(* ===== verification/DagSchedule.v ===== *)
(** * Decisions of the DAG scheduler

    What a decision promises: which steps are claimed and within which bounds,
    when a plan is reported complete, that a plan is not reported deadlocked
    while some step can still run, and which errors a call can end with. *)

From S2P Require Import Prelude Js CanonicalJson Graph Samples Plan PlanSpec Subagent Session SessionReducer SessionSamples SessionInv SessionLife SessionPlan SessionReady SessionEntry SessionEntryErrors SessionCommit JournalDrafts DagScheduler ClaimEntries DagSelect.
Local Open Scope Z_scope.

(** ** Idle plans *)

(** No step and no attempt of the plan is at work. *)
Definition idle (plan : SessionPlanGraphProjectionV3) : Prop :=
  ∀ s, s ∈ gr_steps plan → step_active s = false ∧ ∀ a, a ∈ sp_attempts s → attempt_active a = false.

(** [counters.activeSteps > 0 || counters.activeChildSlots > 0]. *)
Definition busy (plan : SessionPlanGraphProjectionV3) : bool :=
  (0 <? activeSteps (countCapacity plan)) || (0 <? activeChildSlots (countCapacity plan)).

Lemma idle_zero plan :
  idle plan ↔ activeSteps (countCapacity plan) = 0 ∧ activeChildSlots (countCapacity plan) = 0.
Proof.
  cbn. rewrite reduce_sum_sumZ, sumZ_zero by (intros; lia).
  change 0 with (Z.of_nat 0). rewrite Nat2Z.inj_iff, filter_length_zero. setoid_rewrite Nat2Z.inj_iff.
  setoid_rewrite filter_length_zero. unfold idle. naive_solver.
Qed.

Lemma busy_false plan : busy plan = false ↔ idle plan.
Proof.
  rewrite idle_zero. unfold busy. rewrite orb_false_iff, !Z.ltb_ge.
  assert (0 ≤ activeSteps (countCapacity plan)) by (cbn; lia).
  assert (0 ≤ activeChildSlots (countCapacity plan)); [|lia].
  cbn. rewrite reduce_sum_sumZ. generalize (gr_steps plan). intros l.
  induction l as [|x l IH]; [done|]. rewrite sumZ_cons. lia.
Qed.

Lemma idle_filter plan : idle plan → List.filter step_active (gr_steps plan) = [].
Proof.
  intros Hi. apply length_zero_iff_nil, filter_length_zero. intros s Hs. by apply Hi.
Qed.

Lemma idle_keys plan : idle plan → activeConflictKeys plan = [].
Proof. intros Hi. unfold activeConflictKeys. by rewrite idle_filter. Qed.

Section Decisions.
Context `{JsEngine} `{JsCrypto} `{RP : ReviewPlanContract} (maxParallelSteps : Z) (createId : nat → string → string) (now now_claim : string).

Abbreviation schedule := (DagScheduler.schedule maxParallelSteps createId now now_claim).
Abbreviation schedule_running := (DagScheduler.schedule_running maxParallelSteps createId now now_claim).
Abbreviation claim := (DagScheduler.claim createId now_claim).

(** ** What an idle plan has to offer *)

Definition live_ready (plan : SessionPlanGraphProjectionV3) : list SessionStepProjectionV3 :=
  List.filter (λ step, negb (step_expired now step)) (orderedReady plan).
Definition expired_ready (plan : SessionPlanGraphProjectionV3) : list SessionStepProjectionV3 :=
  List.filter (step_expired now) (orderedReady plan).
Definition runs_left (input : DagScheduleInputV1) (plan : SessionPlanGraphProjectionV3) : Z :=
  Z.max 0 (eb_maxChildRuns (di_parentBudget input) - cumulativeChildRuns (countCapacity plan)).
Definition slots (input : DagScheduleInputV1) (plan : SessionPlanGraphProjectionV3) : Z :=
  Z.min (Z.min (Z.max 0 maxParallelSteps) (Z.max 0 (eb_maxParallelChildren (di_parentBudget input))))
    (runs_left input plan).
Definition budget_left (input : DagScheduleInputV1) (usage : BudgetUsage) : ExecutionBudget :=
  remainingExecutionBudget (di_parentBudget input) usage [].
Definition chosen (input : DagScheduleInputV1) (plan : SessionPlanGraphProjectionV3) :
    list SessionStepProjectionV3 := selectConflictFree (live_ready plan) [] (slots input plan).
Definition leases (input : DagScheduleInputV1) (plan : SessionPlanGraphProjectionV3)
    (usage : BudgetUsage) : leased_steps :=
  allocateBudgetLeases (chosen input plan) (budget_left input usage).

(** [fail_fast] stops at the first failed, blocked or expired step. *)
Definition stopped (input : DagScheduleInputV1) (plan : SessionPlanGraphProjectionV3) : bool :=
  bool_decide (di_failureMode input = fail_fast)
  && (existsb step_failed (gr_steps plan)
      || existsb (λ step, bool_decide (sp_state step = S_blocked)) (gr_steps plan)
      || negb (Nat.eqb (length (expired_ready plan)) 0)).

Lemma findb_existsb {A} (p : A → bool) l : negb (is_none (findb p l)) = existsb p l.
Proof. unfold findb. induction l as [|x l IH]; cbn; [done|]. by destruct (p x). Qed.

(** The body of a call on an idle plan. *)
Lemma schedule_running_idle input pj plan :
  idle plan → stopped input plan = false →
  schedule_running input pj plan =
    (usage ← currentRunBudgetUsageV1 pj (di_parentRunId input);
     if (0 <? slots input plan) && negb (Nat.eqb (length (chosen input plan)) 0)
        && negb (Nat.eqb (length (leases input plan usage)) 0)
     then claim input pj plan (leases input plan usage) (countCapacity plan)
     else Ok (idle_decision now input pj plan (countCapacity plan) (runs_left input plan)
                (budget_left input usage), None)).
Proof.
  intros Hidle Hstop. pose proof Hidle as [Hs Hc]%idle_zero.
  unfold DagScheduler.schedule_running. rewrite findb_existsb.
  unfold stopped in Hstop. unfold expired_ready in Hstop.
  destruct (bool_decide (di_failureMode input = fail_fast)); cbn [andb] in *.
  - apply orb_false_iff in Hstop as [Hfb Hexp]. rewrite Hfb, Hexp. rewrite Hs, Hc. cbn [orb Z.ltb Z.compare].
    rewrite (idle_keys _ Hidle), (idle_filter _ Hidle), !Z.sub_0_r. done.
  - rewrite Hs, Hc. cbn [orb Z.ltb Z.compare].
    rewrite (idle_keys _ Hidle), (idle_filter _ Hidle), !Z.sub_0_r. done.
Qed.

◇ ◇ ◇ ◇ ◇ ◇ ◇

### EXERCISE PROMPT
From the first line of the data above through the line containing "Section Decisions.", set each line down again exactly; include both ends and omit everything else.

### OUTPUT
(* ===== verification/DagSchedule.v ===== *)
(** * Decisions of the DAG scheduler

    What a decision promises: which steps are claimed and within which bounds,
    when a plan is reported complete, that a plan is not reported deadlocked
    while some step can still run, and which errors a call can end with. *)

From S2P Require Import Prelude Js CanonicalJson Graph Samples Plan PlanSpec Subagent Session SessionReducer SessionSamples SessionInv SessionLife SessionPlan SessionReady SessionEntry SessionEntryErrors SessionCommit JournalDrafts DagScheduler ClaimEntries DagSelect.
Local Open Scope Z_scope.

(** ** Idle plans *)

(** No step and no attempt of the plan is at work. *)
Definition idle (plan : SessionPlanGraphProjectionV3) : Prop :=
  ∀ s, s ∈ gr_steps plan → step_active s = false ∧ ∀ a, a ∈ sp_attempts s → attempt_active a = false.

(** [counters.activeSteps > 0 || counters.activeChildSlots > 0]. *)
Definition busy (plan : SessionPlanGraphProjectionV3) : bool :=
  (0 <? activeSteps (countCapacity plan)) || (0 <? activeChildSlots (countCapacity plan)).

Lemma idle_zero plan :
  idle plan ↔ activeSteps (countCapacity plan) = 0 ∧ activeChildSlots (countCapacity plan) = 0.
Proof.
  cbn. rewrite reduce_sum_sumZ, sumZ_zero by (intros; lia).
  change 0 with (Z.of_nat 0). rewrite Nat2Z.inj_iff, filter_length_zero. setoid_rewrite Nat2Z.inj_iff.
  setoid_rewrite filter_length_zero. unfold idle. naive_solver.
Qed.

Lemma busy_false plan : busy plan = false ↔ idle plan.
Proof.
  rewrite idle_zero. unfold busy. rewrite orb_false_iff, !Z.ltb_ge.
  assert (0 ≤ activeSteps (countCapacity plan)) by (cbn; lia).
  assert (0 ≤ activeChildSlots (countCapacity plan)); [|lia].
  cbn. rewrite reduce_sum_sumZ. generalize (gr_steps plan). intros l.
  induction l as [|x l IH]; [done|]. rewrite sumZ_cons. lia.
Qed.

Lemma idle_filter plan : idle plan → List.filter step_active (gr_steps plan) = [].
Proof.
  intros Hi. apply length_zero_iff_nil, filter_length_zero. intros s Hs. by apply Hi.
Qed.

Lemma idle_keys plan : idle plan → activeConflictKeys plan = [].
Proof. intros Hi. unfold activeConflictKeys. by rewrite idle_filter. Qed.

Section Decisions.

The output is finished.